◆ **DATA TO PROCESS**:
[Start of section]

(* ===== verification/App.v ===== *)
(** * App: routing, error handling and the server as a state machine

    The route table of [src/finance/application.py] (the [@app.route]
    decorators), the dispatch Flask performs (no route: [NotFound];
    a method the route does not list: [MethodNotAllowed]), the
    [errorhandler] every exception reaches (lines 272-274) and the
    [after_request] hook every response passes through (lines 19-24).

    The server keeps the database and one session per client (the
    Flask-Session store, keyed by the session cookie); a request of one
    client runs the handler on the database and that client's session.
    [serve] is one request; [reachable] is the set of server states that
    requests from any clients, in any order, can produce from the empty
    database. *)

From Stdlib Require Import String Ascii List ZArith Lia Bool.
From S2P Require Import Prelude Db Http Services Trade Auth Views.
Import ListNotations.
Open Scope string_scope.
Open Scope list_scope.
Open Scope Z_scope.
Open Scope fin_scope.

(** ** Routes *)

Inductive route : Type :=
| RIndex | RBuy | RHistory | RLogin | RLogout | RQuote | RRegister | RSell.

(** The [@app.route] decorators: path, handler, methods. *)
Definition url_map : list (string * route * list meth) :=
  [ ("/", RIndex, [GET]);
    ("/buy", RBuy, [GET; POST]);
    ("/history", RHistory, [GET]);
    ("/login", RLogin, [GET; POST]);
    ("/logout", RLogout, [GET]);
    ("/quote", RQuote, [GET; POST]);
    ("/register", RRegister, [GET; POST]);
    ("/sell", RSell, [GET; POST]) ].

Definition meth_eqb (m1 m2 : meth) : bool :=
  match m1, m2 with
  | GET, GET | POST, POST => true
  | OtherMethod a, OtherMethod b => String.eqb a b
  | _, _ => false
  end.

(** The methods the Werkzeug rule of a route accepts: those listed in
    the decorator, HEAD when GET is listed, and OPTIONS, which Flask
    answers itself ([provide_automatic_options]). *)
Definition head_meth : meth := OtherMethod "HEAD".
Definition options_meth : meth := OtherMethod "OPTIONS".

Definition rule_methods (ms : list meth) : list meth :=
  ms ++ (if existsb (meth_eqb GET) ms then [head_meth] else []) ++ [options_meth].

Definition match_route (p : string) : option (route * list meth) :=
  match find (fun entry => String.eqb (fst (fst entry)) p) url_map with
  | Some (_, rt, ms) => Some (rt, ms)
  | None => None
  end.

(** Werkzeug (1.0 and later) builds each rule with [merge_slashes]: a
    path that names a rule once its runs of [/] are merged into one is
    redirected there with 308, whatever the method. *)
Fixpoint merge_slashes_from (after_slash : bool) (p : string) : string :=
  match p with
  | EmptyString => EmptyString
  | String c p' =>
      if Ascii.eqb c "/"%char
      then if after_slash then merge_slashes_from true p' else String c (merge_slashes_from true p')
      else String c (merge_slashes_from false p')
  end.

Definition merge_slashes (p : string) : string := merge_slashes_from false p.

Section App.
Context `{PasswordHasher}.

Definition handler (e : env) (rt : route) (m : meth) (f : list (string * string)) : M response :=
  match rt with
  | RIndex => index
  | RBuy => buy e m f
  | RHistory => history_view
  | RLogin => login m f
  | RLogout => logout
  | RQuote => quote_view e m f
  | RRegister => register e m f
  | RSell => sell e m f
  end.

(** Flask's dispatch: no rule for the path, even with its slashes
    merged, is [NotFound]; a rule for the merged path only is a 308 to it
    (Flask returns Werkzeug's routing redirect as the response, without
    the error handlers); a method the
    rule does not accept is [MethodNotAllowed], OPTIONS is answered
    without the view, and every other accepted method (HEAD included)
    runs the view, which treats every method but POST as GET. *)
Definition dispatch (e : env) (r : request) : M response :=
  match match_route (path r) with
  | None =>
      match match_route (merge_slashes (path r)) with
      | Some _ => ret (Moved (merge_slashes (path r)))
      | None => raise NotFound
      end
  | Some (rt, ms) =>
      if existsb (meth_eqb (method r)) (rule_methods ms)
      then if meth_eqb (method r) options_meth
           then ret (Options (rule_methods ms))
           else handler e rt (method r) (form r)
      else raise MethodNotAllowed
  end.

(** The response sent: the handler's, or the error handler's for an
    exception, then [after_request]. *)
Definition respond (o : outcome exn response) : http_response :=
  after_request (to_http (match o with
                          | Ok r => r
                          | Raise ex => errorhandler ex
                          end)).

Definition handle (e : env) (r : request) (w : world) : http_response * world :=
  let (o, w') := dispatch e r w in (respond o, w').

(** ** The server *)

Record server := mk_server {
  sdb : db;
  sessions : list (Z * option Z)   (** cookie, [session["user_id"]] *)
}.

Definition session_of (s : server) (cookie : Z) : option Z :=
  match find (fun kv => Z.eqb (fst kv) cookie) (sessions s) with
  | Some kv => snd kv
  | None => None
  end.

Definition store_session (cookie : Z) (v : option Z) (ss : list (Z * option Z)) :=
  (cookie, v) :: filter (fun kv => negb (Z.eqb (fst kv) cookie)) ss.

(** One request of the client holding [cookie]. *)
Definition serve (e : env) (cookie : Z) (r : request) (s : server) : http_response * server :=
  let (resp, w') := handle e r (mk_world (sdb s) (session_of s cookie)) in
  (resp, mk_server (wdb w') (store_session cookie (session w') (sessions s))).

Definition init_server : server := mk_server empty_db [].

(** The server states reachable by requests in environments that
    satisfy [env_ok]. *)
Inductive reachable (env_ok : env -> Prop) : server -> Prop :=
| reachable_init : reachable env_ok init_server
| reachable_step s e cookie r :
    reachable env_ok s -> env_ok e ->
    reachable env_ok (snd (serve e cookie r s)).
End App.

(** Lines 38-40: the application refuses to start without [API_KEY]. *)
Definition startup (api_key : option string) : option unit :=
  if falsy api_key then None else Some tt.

[End of section]
[Start of section]

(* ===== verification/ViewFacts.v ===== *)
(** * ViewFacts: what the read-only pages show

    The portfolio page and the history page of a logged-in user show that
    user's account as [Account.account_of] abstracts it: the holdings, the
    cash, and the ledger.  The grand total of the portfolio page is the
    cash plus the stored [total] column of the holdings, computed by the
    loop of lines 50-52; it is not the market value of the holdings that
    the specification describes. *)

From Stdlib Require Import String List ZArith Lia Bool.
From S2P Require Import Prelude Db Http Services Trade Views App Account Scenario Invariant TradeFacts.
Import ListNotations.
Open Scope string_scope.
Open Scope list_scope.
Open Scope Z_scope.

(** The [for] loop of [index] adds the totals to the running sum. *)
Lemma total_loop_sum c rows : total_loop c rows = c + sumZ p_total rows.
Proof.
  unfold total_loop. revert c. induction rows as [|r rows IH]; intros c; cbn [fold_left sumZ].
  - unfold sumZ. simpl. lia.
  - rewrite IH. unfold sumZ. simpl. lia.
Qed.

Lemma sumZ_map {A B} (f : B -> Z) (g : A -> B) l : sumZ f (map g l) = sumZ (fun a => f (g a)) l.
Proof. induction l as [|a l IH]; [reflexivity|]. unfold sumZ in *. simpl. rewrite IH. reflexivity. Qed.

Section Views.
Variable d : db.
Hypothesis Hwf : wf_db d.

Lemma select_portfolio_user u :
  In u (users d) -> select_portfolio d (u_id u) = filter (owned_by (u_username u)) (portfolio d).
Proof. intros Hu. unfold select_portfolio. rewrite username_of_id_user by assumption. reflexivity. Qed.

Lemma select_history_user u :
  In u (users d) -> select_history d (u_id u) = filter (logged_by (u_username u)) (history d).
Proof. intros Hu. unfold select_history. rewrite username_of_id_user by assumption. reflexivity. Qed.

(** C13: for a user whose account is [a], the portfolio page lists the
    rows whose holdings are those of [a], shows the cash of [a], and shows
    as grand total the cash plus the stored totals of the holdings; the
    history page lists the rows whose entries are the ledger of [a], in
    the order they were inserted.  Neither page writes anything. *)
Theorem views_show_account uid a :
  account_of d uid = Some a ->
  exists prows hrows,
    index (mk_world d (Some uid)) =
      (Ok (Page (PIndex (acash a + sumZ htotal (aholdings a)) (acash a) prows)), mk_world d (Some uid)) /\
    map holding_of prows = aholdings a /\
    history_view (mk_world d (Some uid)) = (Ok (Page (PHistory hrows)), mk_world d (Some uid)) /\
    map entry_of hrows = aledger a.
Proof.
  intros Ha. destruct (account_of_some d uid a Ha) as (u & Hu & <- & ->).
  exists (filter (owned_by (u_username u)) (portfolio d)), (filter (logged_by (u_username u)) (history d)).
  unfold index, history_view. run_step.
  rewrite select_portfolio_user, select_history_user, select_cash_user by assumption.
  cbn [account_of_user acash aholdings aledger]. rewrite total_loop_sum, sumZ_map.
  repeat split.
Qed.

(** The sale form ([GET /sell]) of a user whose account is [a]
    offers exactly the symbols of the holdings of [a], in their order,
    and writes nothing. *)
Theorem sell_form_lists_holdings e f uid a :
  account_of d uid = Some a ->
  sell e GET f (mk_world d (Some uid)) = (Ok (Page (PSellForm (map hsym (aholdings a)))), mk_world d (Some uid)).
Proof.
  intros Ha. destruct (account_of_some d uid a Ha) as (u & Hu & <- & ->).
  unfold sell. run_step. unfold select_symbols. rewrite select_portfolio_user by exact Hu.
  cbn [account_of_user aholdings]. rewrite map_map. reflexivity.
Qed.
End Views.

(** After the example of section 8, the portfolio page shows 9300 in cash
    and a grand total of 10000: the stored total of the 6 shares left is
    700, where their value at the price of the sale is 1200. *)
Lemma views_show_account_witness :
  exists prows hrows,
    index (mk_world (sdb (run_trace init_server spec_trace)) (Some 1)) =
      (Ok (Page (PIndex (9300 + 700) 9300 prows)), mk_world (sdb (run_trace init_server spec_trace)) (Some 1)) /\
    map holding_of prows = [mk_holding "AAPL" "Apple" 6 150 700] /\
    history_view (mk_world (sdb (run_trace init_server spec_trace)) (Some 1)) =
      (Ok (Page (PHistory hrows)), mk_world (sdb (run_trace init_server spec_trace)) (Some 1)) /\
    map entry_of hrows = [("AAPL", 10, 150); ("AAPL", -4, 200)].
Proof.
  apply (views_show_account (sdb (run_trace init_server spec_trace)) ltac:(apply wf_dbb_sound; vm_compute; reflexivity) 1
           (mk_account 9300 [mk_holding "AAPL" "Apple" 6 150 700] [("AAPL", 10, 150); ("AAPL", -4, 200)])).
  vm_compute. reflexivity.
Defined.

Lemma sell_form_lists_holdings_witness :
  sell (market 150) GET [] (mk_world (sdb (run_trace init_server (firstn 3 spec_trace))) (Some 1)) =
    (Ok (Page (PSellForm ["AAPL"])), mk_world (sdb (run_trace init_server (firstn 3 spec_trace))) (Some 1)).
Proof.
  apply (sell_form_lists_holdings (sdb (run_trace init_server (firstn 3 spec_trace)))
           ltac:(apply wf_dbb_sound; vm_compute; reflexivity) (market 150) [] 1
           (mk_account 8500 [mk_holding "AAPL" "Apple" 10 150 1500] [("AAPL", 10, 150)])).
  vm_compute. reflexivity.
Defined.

[End of section]

◆ **PROBLEM TO SOLVE**: Could you retype exactly the lines above, starting at the line that contains "(* ===== verification/App.v ===== *)" and ending at the line that contains "[errorhandler] every exception", and nothing more?

◆ **RESPONSE AREA**:
(* ===== verification/App.v ===== *)
(** * App: routing, error handling and the server as a state machine

    The route table of [src/finance/application.py] (the [@app.route]
    decorators), the dispatch Flask performs (no route: [NotFound];
    a method the route does not list: [MethodNotAllowed]), the
    [errorhandler] every exception reaches (lines 272-274) and the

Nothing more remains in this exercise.